#### [YOUR INSTRUCTIONS]
In the lines below, the string "outputs" may appear; say how many lines hold it and give nothing more.

++++ RAW DATA ++++

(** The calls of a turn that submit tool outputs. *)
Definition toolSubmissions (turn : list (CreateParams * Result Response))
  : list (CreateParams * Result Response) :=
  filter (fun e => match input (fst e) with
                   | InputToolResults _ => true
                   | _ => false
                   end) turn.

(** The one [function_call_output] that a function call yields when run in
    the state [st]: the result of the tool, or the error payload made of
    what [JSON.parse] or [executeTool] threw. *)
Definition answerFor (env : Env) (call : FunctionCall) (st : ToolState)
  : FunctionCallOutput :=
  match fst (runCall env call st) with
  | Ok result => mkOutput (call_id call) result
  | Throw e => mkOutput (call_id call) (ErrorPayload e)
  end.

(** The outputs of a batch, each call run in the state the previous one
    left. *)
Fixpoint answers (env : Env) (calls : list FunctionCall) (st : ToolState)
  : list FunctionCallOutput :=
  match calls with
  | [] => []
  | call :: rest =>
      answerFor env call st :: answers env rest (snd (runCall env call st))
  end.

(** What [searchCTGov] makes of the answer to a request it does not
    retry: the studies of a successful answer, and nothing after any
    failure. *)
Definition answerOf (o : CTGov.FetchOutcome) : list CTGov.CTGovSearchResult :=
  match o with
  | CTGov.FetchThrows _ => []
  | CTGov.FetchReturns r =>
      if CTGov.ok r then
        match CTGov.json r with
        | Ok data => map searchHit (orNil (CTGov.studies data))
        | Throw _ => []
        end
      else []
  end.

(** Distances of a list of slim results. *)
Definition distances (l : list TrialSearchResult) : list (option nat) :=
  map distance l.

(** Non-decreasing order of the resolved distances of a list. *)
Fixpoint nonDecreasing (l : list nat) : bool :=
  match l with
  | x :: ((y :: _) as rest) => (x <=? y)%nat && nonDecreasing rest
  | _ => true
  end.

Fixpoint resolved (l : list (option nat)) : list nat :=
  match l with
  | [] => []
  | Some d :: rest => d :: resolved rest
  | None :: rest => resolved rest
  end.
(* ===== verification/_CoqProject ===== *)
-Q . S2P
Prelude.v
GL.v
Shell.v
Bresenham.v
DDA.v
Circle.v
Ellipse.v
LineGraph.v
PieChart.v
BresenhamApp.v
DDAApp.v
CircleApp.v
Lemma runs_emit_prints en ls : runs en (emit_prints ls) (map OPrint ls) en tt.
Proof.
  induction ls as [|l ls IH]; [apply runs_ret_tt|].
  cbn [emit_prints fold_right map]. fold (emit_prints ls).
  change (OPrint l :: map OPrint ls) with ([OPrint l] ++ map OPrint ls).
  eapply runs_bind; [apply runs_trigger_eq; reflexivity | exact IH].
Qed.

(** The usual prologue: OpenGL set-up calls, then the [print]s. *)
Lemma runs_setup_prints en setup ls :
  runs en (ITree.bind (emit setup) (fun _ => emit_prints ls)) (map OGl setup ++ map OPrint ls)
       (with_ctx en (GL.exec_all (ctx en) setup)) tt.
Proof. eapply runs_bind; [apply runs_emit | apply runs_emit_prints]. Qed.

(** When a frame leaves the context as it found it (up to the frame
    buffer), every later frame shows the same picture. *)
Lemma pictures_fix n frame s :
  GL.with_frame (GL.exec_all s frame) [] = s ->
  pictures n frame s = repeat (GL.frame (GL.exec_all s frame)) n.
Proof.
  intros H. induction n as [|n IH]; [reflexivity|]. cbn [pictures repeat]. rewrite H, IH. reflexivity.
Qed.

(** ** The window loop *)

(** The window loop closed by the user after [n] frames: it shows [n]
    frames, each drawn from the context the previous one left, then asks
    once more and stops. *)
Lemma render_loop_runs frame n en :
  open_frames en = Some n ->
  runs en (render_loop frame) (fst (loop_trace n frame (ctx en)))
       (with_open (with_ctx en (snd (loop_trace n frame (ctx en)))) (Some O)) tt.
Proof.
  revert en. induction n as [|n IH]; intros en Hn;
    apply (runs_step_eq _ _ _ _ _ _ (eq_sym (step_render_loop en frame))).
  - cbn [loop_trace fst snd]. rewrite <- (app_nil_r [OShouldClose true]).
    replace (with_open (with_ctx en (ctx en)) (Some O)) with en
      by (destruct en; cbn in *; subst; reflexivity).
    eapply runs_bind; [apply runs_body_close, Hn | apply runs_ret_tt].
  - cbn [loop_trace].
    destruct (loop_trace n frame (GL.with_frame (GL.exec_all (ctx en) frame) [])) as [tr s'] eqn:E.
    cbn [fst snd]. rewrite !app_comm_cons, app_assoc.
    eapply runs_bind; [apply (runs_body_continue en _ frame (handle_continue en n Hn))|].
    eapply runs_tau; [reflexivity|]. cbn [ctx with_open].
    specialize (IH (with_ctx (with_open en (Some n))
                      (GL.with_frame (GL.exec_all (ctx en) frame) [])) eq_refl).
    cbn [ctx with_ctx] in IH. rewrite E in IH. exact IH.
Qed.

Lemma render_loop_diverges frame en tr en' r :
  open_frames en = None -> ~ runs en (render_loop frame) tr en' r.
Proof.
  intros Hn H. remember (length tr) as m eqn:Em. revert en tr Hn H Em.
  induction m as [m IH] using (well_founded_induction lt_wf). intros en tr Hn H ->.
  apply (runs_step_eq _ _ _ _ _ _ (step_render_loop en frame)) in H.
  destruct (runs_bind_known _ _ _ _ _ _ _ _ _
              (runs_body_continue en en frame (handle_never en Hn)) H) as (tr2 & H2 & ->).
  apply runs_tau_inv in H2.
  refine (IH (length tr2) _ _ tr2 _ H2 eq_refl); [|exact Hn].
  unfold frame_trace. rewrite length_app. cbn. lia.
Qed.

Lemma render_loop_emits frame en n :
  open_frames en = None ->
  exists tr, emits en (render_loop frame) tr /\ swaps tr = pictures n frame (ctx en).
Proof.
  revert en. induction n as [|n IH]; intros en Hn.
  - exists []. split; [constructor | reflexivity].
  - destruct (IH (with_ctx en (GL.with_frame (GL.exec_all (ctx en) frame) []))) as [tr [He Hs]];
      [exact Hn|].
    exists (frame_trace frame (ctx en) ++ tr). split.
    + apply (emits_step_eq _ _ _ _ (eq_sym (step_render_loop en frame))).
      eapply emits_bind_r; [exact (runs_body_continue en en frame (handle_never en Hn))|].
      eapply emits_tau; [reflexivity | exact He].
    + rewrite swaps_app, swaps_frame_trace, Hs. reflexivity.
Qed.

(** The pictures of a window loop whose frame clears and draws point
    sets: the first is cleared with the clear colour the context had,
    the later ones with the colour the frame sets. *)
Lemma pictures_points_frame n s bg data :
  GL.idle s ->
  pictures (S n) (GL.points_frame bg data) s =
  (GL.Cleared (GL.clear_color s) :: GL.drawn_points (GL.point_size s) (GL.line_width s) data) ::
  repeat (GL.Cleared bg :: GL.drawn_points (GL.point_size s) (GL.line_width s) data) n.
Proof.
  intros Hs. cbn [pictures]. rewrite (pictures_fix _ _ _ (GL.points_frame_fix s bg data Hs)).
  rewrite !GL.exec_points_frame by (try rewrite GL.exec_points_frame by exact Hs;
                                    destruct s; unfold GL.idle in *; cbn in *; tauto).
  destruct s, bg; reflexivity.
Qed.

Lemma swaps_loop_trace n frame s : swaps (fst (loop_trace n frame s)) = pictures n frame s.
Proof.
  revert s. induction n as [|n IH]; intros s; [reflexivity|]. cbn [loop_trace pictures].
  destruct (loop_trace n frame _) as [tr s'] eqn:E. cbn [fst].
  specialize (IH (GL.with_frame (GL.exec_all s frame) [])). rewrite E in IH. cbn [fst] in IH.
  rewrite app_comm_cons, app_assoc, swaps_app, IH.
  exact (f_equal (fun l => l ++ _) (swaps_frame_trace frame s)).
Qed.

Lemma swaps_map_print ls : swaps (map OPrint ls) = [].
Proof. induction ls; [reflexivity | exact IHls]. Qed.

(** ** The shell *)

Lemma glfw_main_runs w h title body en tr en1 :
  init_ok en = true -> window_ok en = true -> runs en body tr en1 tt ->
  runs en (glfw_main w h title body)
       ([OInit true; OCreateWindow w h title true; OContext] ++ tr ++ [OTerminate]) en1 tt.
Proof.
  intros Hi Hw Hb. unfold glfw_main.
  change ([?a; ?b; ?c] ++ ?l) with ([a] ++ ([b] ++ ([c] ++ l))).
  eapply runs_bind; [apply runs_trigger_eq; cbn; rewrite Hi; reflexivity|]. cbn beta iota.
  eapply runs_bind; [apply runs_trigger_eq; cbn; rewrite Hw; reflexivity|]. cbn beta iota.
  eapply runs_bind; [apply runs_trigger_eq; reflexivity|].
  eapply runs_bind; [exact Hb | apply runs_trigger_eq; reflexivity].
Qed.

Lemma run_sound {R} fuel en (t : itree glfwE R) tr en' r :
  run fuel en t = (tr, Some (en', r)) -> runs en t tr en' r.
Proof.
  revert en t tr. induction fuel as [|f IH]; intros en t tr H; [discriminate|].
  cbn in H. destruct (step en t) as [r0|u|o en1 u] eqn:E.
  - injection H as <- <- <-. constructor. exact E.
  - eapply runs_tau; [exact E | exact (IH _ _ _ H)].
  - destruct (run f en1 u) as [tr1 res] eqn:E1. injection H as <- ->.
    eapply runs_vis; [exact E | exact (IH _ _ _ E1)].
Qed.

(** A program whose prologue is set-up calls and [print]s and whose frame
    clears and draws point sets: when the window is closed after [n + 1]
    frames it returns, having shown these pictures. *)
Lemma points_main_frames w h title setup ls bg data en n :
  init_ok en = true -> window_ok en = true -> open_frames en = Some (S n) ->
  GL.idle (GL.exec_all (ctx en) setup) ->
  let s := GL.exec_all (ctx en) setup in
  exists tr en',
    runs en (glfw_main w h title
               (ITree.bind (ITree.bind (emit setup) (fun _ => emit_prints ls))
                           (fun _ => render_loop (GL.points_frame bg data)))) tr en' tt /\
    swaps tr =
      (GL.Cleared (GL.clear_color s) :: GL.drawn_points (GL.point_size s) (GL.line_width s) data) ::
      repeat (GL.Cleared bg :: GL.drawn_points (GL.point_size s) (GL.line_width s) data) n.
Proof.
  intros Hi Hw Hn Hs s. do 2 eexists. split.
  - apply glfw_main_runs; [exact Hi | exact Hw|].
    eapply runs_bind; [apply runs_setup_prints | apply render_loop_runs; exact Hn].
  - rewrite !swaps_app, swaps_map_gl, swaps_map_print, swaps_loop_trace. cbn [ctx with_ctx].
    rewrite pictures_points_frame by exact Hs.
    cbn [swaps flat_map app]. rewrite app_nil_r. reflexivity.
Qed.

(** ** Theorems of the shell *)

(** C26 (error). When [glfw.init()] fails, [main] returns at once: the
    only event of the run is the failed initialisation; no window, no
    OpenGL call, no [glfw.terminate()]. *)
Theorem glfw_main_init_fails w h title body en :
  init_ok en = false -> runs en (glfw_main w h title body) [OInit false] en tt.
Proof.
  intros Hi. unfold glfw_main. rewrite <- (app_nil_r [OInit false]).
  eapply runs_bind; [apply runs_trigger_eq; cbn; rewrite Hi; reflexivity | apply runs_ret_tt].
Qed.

++++

#### [RESULT]
2